EXERCISE GOAL: Below are several records. Retype exactly those lines running from the one with "rewrite H5, H6." through the one with "(** A connection", end lines included, and no others.

[DATASET ENTRIES]

(* ===== verification/Server.v ===== *)
(** * The request handlers (src/httpserver.c)

    The lock directory, the per-URI locks and the handlers, as programs over
    the calls of Posix.v. *)
From S2P Require Import Prelude Libc Http Prog Posix Util Connection Log.
Local Open Scope Z_scope.
Local Open Scope prog_scope.

(** ** Per-URI locks *)

(** The namespace directory, from the identity of the working directory. *)
Definition lock_dir_text (dev ino : Z) : bytes :=
  B "/tmp/.httpserver.locks." ++ dec dev ++ B "." ++ dec ino.

(** [lock_dir] is a char[96]. *)
Definition lock_dir (dev ino : Z) : bytes := (snprintf 96 (lock_dir_text dev ino)).1.

(** Returns the directory name on success. *)
Definition lockdir_init : itree sysE (option bytes) :=
  let! st := ! StatCwd in
  match st with
  | Err _ => Ret None
  | Ok (dev, ino) =>
      let dir := lock_dir dev ino in
      let! r := ! (Mkdir dir) in
      match r with
      | Ok _ => Ret (Some dir)
      | Err e =>
          if bool_decide (e ≠ EEXIST) then Ret None
          else
            let! r := ! (Lstat dir) in
            match r with
            | Err _ => Ret None
            | Ok lock_st =>
                let! euid := ! Geteuid in
                if negb (st_isdir lock_st) || negb (st_uid lock_st =? euid) then Ret None
                else Ret (Some dir)
            end
      end
  end.

(** The loop of lock_path_for: at most [n - 1] bytes in all. *)
Fixpoint lock_path_loop (p : bytes) (off n : nat) : bytes :=
  match p with
  | [] => []
  | c :: p =>
      if (off + 1 <? n)%nat
      then (if bool_decide (c = "/"%char) then "%"%char else c) :: lock_path_loop p (S off) n
      else []
  end.

(** [off] is snprintf's result; the directory always fits (see
    [lock_path_for_whole]). *)
Definition lock_path_for (dir uri : bytes) (n : nat) : bytes :=
  let '(text, off) := snprintf n (dir ++ B "/") in
  text ++ lock_path_loop uri (Z.to_nat off) n.

(** The [while (flock(fd, op) < 0)] loop. *)
Definition flock_retry (fd : nat) (op : lockop) : itree sysE (rc unit) :=
  ITree.iter (λ _ : unit,
    let! r := ! (Flock fd op) in
    match r with
    | Ok _ => Ret (inr (Ok tt))
    | Err e => if bool_decide (e = EINTR) then Ret (inl tt) else Ret (inr (Err e))
    end) tt.

Definition uri_lock (dir uri : bytes) (op : lockop) : itree sysE (option nat) :=
  let path := lock_path_for dir uri 192 in
  let! fd := ! (Open path (OFlags true false)) in
  match fd with
  | Err _ => Ret None
  | Ok fd =>
      let! r := flock_retry fd op in
      match r with
      | Ok _ => Ret (Some fd)
      | Err _ => do! ! (Close fd) in Ret None
      end
  end.

Definition uri_unlock (lockfd : option nat) : itree sysE unit :=
  match lockfd with
  | Some fd => do! ! (Flock fd LOCK_UN) in ! (Close fd)
  | None => Ret tt
  end.

(** ** Handlers

    [dir] is the lock directory found by [lockdir_init]. *)

Definition audit_send_response (conn : Conn) (res : Response) : itree sysE unit :=
  let status_code := response_get_code res in
  let uri := conn_get_uri conn in
  let verb := request_get_str (conn_get_request conn) in
  let requestID := default [] (conn_get_header conn (B "Request-Id")).2 in
  log_audit verb uri status_code requestID.

(** [conn_send_response] followed by [audit_send_response], as every exit of
    the handlers has it. *)
Definition respond (conn : Conn) (res : Response) : itree sysE unit :=
  do! conn_send_response conn res in
  audit_send_response conn res.

Definition handle_unsupported (conn : Conn) : itree sysE unit :=
  respond conn RESPONSE_NOT_IMPLEMENTED.

(** The status for an errno of open in handle_get and in handle_put. *)
Definition get_open_error (e : errno) : Response :=
  if bool_decide (e = EACCES ∨ e = EISDIR) then RESPONSE_FORBIDDEN
  else if bool_decide (e = ENOENT) then RESPONSE_NOT_FOUND
  else RESPONSE_INTERNAL_SERVER_ERROR.

Definition put_open_error (e : errno) : Response :=
  if bool_decide (e = EACCES ∨ e = EISDIR ∨ e = ENOENT) then RESPONSE_FORBIDDEN
  else RESPONSE_INTERNAL_SERVER_ERROR.

Definition handle_get (dir : bytes) (conn : Conn) : itree sysE unit :=
  let uri := conn_get_uri conn in
  let! lockfd := uri_lock dir uri LOCK_SH in
  match lockfd with
  | None => respond conn RESPONSE_INTERNAL_SERVER_ERROR
  | Some _ =>
      let! fd := ! (Open uri O_RDONLY) in
      match fd with
      | Err e =>
          do! respond conn (get_open_error e) in
          uri_unlock lockfd
      | Ok fd =>
          let! st := ! (Fstat fd) in
          match st with
          | Err _ =>
              do! respond conn RESPONSE_INTERNAL_SERVER_ERROR in
              do! ! (Close fd) in
              uri_unlock lockfd
          | Ok st =>
              if st_isdir st then
                do! respond conn RESPONSE_FORBIDDEN in
                do! ! (Close fd) in
                uri_unlock lockfd
              else
                do! conn_send_file conn fd (st_size st) in
                do! audit_send_response conn RESPONSE_OK in
                do! ! (Close fd) in
                uri_unlock lockfd
          end
      end
  end.

Definition handle_put (dir : bytes) (conn : Conn) : itree sysE unit :=
  let uri := conn_get_uri conn in
  let! lockfd := uri_lock dir uri LOCK_EX in
  match lockfd with
  | None => respond conn RESPONSE_INTERNAL_SERVER_ERROR
  | Some _ =>
      let! existed := ! (Access uri) in
      let! fd := ! (Open uri (OFlags true true)) in
      match fd with
      | Err e =>
          do! respond conn (put_open_error e) in
          uri_unlock lockfd
      | Ok fd =>
          let! tr := ! (Ftruncate fd) in
          match tr with
          | Err _ =>
              do! respond conn RESPONSE_INTERNAL_SERVER_ERROR in
              do! ! (Close fd) in
              uri_unlock lockfd
          | Ok _ =>
              let! res := conn_recv_file conn fd in
              let res := match res with
                         | Some res => res
                         | None => if (existed : bool) then RESPONSE_OK else RESPONSE_CREATED
                         end in
              do! respond conn res in
              do! ! (Close fd) in
              uri_unlock lockfd
          end
      end
  end.

Definition handle_connection (dir : bytes) (fd : nat) : itree sysE unit :=
  let! conn := conn_new fd in
  match conn with
  | None => ! (Close fd)
  | Some conn =>
      let! (conn, res) := conn_parse conn in
      match res with
      | Some res =>
          if conn_is_empty conn then ! (Close fd)
          else
            let res :=
              if bool_decide (res = RESPONSE_VERSION_NOT_SUPPORTED ∧
                              conn_get_request conn = REQUEST_UNSUPPORTED)
              then RESPONSE_NOT_IMPLEMENTED else res in
            do! respond conn res in
            ! (Close fd)
      | None =>
          do! match conn_get_request conn with
              | REQUEST_GET => handle_get dir conn
              | REQUEST_PUT => handle_put dir conn
              | REQUEST_UNSUPPORTED => handle_unsupported conn
              end in
          ! (Close fd)
      end
  end.
Lemma piece_not_nil p x : (0 < pc_lo p)%nat → piece_ok p x → x ≠ [].
Proof. intros Hp (H & _) ->. cbn in H. lia. Qed.

Lemma after_line_any fd w q c d m u maj sep min rest idle : quiet q c w →
  (length d ≤ Z.to_nat BUFFER_SIZE)%nat → wf_line m u maj min →
  cstr d = request_line m u maj sep min ++ rest → d ≠ [] →
  let conn := set_bytes_read (Z.of_nat (length d)) (set_buffer (filled d) (fresh_conn fd)) in
  wpt (after_line conn m u min (Z.of_nat (length (request_line m u maj sep min)))) w
    (λ '(conn', r) w', w' ≡ w ∧ quiet q c w' ∧ bytes_read conn' = Z.of_nat (length d) ∧
       conn_ok fd conn' ∧
       parse_post q idle d
         (if r is Some _ then conn' else set_in_message (bytes_read conn' - message_start conn') conn') r).
Proof.
  intros Hq Hd Hwf Heq Hne conn. unfold after_line.
  set (conn1 := set_uri u (set_request (line_request m) conn)).
  assert (Hok : conn_ok fd conn1).
  { split; [done|by apply length_filled| |cbn; lia|cbn; unfold LONG_MIN, LONG_MAX; lia].
    right. apply Hwf. }
  assert (Hline : line_of d m u min) by (by exists maj, sep, rest).
  destruct (Nat.ltb_spec 1 (length min)).
  { apply wpt_ret. split_and!; try done. right. right. right. by exists m, u, min. }
  case_bool_decide as Hmin.
  2: { apply wpt_ret. split_and!; try done. exists m, min. split_and!; try done.
       destruct Hwf as (_ & _ & _ & (Hl & _)). cbn in Hl. lia. }
  subst min. set (L := length (request_line m u maj sep (B "1"))).
  assert (HL : (0 < L ≤ length d)%nat).
  { pose proof (cstr_length d) as Hc. rewrite Heq in Hc. unfold L, request_line in *. len. }
  apply (parse_headers_any _ _ q c (drop L d) (S (Z.to_nat BUFFER_SIZE) - length d)); [done|cbn; lia| |].
  { cbn [message_start set_message_start buffer conn1 set_uri set_request conn set_bytes_read
      set_buffer]. rewrite Nat2Z.id. unfold filled. by rewrite drop_app_le by lia. }
  intros w1 Hw1 Hq1. split.
  2: { intros Hnq. split_and!; try done; [|by left]. by destruct Hok. }
  intros conn2 off (H1 & H2 & H3 & H4 & H5 & H6 & H7 & H8) Hoff. rewrite length_drop in Hoff.
  assert (Hbr : bytes_read conn2 = Z.of_nat (length d)) by (by rewrite H3).
  split_and!; try done.
  - split; cbn [connfd buffer uri request_id content_length set_message_start];
      rewrite ?H1, ?H2, ?H5.
    + done.
    + by apply length_filled.
    + right. apply Hwf.
    + apply H7. cbn. lia.
    + apply H8. cbn. unfold LONG_MIN, LONG_MAX. lia.
  - split.
    + split; cbn [uri message_start bytes_read in_message set_message_start set_in_message];
        rewrite ?H5, ?Hbr; cbn [uri conn1 set_uri set_message_start message_start].
      * apply Hwf.
      * lia.
      * lia.
      * lia.
    + exists m. cbn [uri request set_message_start set_in_message]. rewrite H5, H6.
      split; [exact Hline|done].
Qed.

Lemma cstr_filled d : cstr (filled d) = cstr d.
Proof. apply cstr_pad. Qed.

(** A connection whose buffer holds the bytes [d]. *)
Definition received (fd : nat) (d : bytes) : Conn :=
  set_bytes_read (Z.of_nat (length d)) (set_buffer (filled d) (fresh_conn fd)).

Lemma received_ok fd d n : (length d ≤ Z.to_nat BUFFER_SIZE)%nat → conn_ok fd (set_bytes_read n (received fd d)).
Proof.
  intros Hd. split; [done|by apply length_filled|by left|cbn; lia|]. cbn; unfold LONG_MIN, LONG_MAX; lia.
Qed.

(** Every outcome of process_request on it. *)
Lemma process_filled fd w q c d idle : quiet q c w → (length d ≤ Z.to_nat BUFFER_SIZE)%nat → d ≠ [] →
  wpt (process_request (received fd d)) w (λ '(conn', r) w', w' ≡ w ∧ quiet q c w' ∧
    bytes_read conn' = Z.of_nat (length d) ∧ conn_ok fd conn' ∧
    parse_post q idle d
      (if r is Some _ then conn' else set_in_message (bytes_read conn' - message_start conn') conn') r).
Proof.
  intros Hq Hd Hne. pose proof (received_ok fd d (Z.of_nat (length d)) Hd) as Hok.
  apply (process_request_any _ _ q c); [done|]. intros w2 Hw2 Hq2. split_and!.
  - intros Hno. split_and!; try done. right. right. left.
    intros m u min (maj & sep & rst & Hwf & Heq). apply (Hno m u min).
    exists maj, sep, rst. split; [done|]. rewrite <- Heq. apply cstr_filled.
  - intros m u maj sep min rst Hwf Heq. change (buffer (received fd d)) with (filled d) in Heq. rewrite cstr_filled in Heq.
    eapply wpt_conseq; [by apply (after_line_any fd w2 q c d m u maj sep min rst)|].
    intros [conn' r] w3 (Hw3 & H). split; [by transitivity w2|exact H].
  - intros Hnq. split_and!; try done. by left.
Qed.

(** What a failed read is answered with. *)
Lemma read_error_post q eof d rest conn e res : read_error q eof rest e →
  res = RESPONSE_INTERNAL_SERVER_ERROR ∨ res = RESPONSE_BAD_REQUEST ∧ e ≠ EAGAIN →
  parse_post q (rest = [] ∧ eof = false) d conn (Some res).
Proof.
  intros Herr [->|[-> He]].
  - destruct (decide (rest = [] ∧ eof = false)) as [|Hni]; [by right|left].
    intros Hh. apply Hni. by destruct (Herr Hh) as (? & ? & _).
  - right. left. intros Hh. by destruct (Herr Hh) as (_ & _ & ?).
Qed.

(** Every outcome of conn_parse on any client. *)
Lemma conn_parse_any fd c w s q : quiet q c w →
  w_fds w !! fd = Some (OSock c) → w_socks w !! c = Some s →
  wpt (conn_parse (fresh_conn fd)) w (λ '(conn, r) w', ∃ d rest,
    sk_in s = d ++ rest ∧ w' ≡ sock_in w c rest ∧ quiet q c w' ∧ conn_ok fd conn ∧
    parse_post q (rest = [] ∧ sk_eof s = false) d conn r ∧
    (conn_is_empty conn = true → sk_in s = [] ∧ r = Some RESPONSE_BAD_REQUEST) ∧
    (sk_in s = [] → sk_eof s = true → q → conn_is_empty conn = true)).
Proof.
  intros Hq Hfd Hs. unfold conn_parse. apply wpt_bind.
  pose proof (sock_in_view w fd c s Hfd Hs) as Hview.
  eapply wpt_conseq.
  { apply (read_until_spec _ _ (fault_count c) (read_error q (sk_eof s)) (sk_in s) ()
      w (buffer (fresh_conn 0))).
    - by rewrite sock_in_id.
    - unfold fresh_conn. cbn [buffer]. rewrite length_replicate. unfold BUFFER_SIZE. lia.
    - done. }
  intros [r buf] w1 (d & rest & Hd & Hdn & [Hw1 Hq1] & _ & Hbuf & Hr).
  destruct (store_fresh d) as [Hst1 Hst2]; [lia|]. rewrite Hst1 in Hbuf. subst buf. clear Hst1.
  assert (Hok := λ n, received_ok fd d n ltac:(lia)).
  destruct r as [n|e].
  2: { destruct Hr as (_ & Hno & Herr).
       assert (Heof : sk_in s = [] → sk_eof s = true → q → False).
       { intros _ Ht Hh. destruct (Herr Hh) as (_ & ? & _). congruence. }
       case_bool_decide as He; apply wpt_ret; exists d, rest;
         do 3 (split; [done|]); (split; [apply Hok|]); (split; [eapply read_error_post; [done|]|]).
       - by left.
       - split; [done|]. intros. by exfalso; apply Heof.
       - right. split; [done|]. intros ->. apply He. by left.
       - split; [done|]. intros. by exfalso; apply Heof. }
  destruct Hr as [-> Hr].
  destruct (Z.eqb_spec (Z.of_nat (length d)) 0) as [H0|H0].
  { clear Hst2. apply wpt_ret. exists d, rest. destruct d as [|? ?]; [|cbn in H0; lia]. split_and!; try done.
    - by left.
    - intros _. split; [|done]. destruct Hr as [(pre & post & Hr)|[Hr|Hr]].
      + by destruct pre.
      + unfold BUFFER_SIZE in Hr. cbn in Hr. lia.
      + by rewrite Hd, Hr. }
  set (conn := set_bytes_read (Z.of_nat (length d)) (set_buffer (filled d) (fresh_conn fd))).
  change (buffer conn) with (filled d). rewrite Nat2Z.id, Hst2.
  change (set_buffer (filled d) conn) with conn. clear Hst2.
  apply wpt_bind.
  assert (Hne : d ≠ []) by (intros ->; done).
  eapply wpt_conseq; [apply (process_filled fd w1 q c d (rest = [] ∧ sk_eof s = false)); [done|lia|done]|].
  intros [conn' r] w2 (Hw2 & Hq2 & Hbr & Hok' & Hpost).
  assert (Hw : w2 ≡ sock_in w c rest) by (by transitivity w1).
  assert (Hemp : ∀ conn2, bytes_read conn2 = Z.of_nat (length d) → conn_is_empty conn2 = true → False).
  { intros conn2 Hb. unfold conn_is_empty. rewrite Hb. by intros ?%Z.eqb_eq. }
  destruct r as [res|]; apply wpt_ret; exists d, rest; split_and!; try done.
  - by intros ?%Hemp.
  - intros Hin. rewrite Hin in Hd. by destruct d.
  - by destruct Hok'.
  - by intros ?%Hemp.
  - intros Hin. rewrite Hin in Hd. by destruct d.
Qed.
(* ===== verification/Serve.v ===== *)
(** * A connection from accept to close (src/httpserver.c: handle_connection)

    The parser, the handlers and the responses together, for one connection and
    for a PUT followed by a GET. *)
From S2P Require Import Prelude Libc Regex Http Prog Posix Util.
From S2P Require Import Demo Connection Log Server Parsing Transfer Locks Handlers.
Local Open Scope Z_scope.
Local Open Scope prog_scope.

(** The message that goes with a status. *)
Definition message_of (res : Response) (msg : bytes) : Prop :=
  msg = response_message res ∨
  res = RESPONSE_OK ∧ ∃ d, msg = file_header (Z.of_nat (length d)) ++ d.

Lemma spec_get_message v u res msg : spec_get v u = (res, msg) → message_of res msg.
Proof.
  unfold spec_get, message_of. repeat case_match; intros [= <- <-]; auto. right. split; [done|].
  by eexists.
Qed.

(** The buffered part of the body lies in the buffer. *)
Lemma accepted_slice fd conn : conn_ok fd conn → conn_accepted conn →
  Z.max 0 (in_message conn) =
  Z.of_nat (length (slice (buffer conn) (message_start conn) (in_message conn))).
Proof.
  intros [_ Hb _ _ _] [_ Hms Hbr Hin]. unfold slice. rewrite length_take, length_drop, Hb.
  unfold BUFFER_SIZE in *. lia.
Qed.

Section connection.
Context (dir : bytes) (fd c : nat) (w : world) (s : sock) (q : Prop).
Hypothesis Hfd : w_fds w !! fd = Some (OSock c).
Hypothesis Hs : w_socks w !! c = Some s.
Hypothesis Hlog : log_ready w.
Hypothesis Hfree : w_flocks w = ∅.
Hypothesis Hsizes : ∀ p d m, w_fs w !! p = Some (NFile d m) → Z.of_nat (length d) ≤ ULLONG_MAX.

[/DATASET ENTRIES]

WORKED SOLUTION:
    + exists m. cbn [uri request set_message_start set_in_message]. rewrite H5, H6.
      split; [exact Hline|done].
Qed.

Lemma cstr_filled d : cstr (filled d) = cstr d.
Proof. apply cstr_pad. Qed.

(** A connection whose buffer holds the bytes [d]. *)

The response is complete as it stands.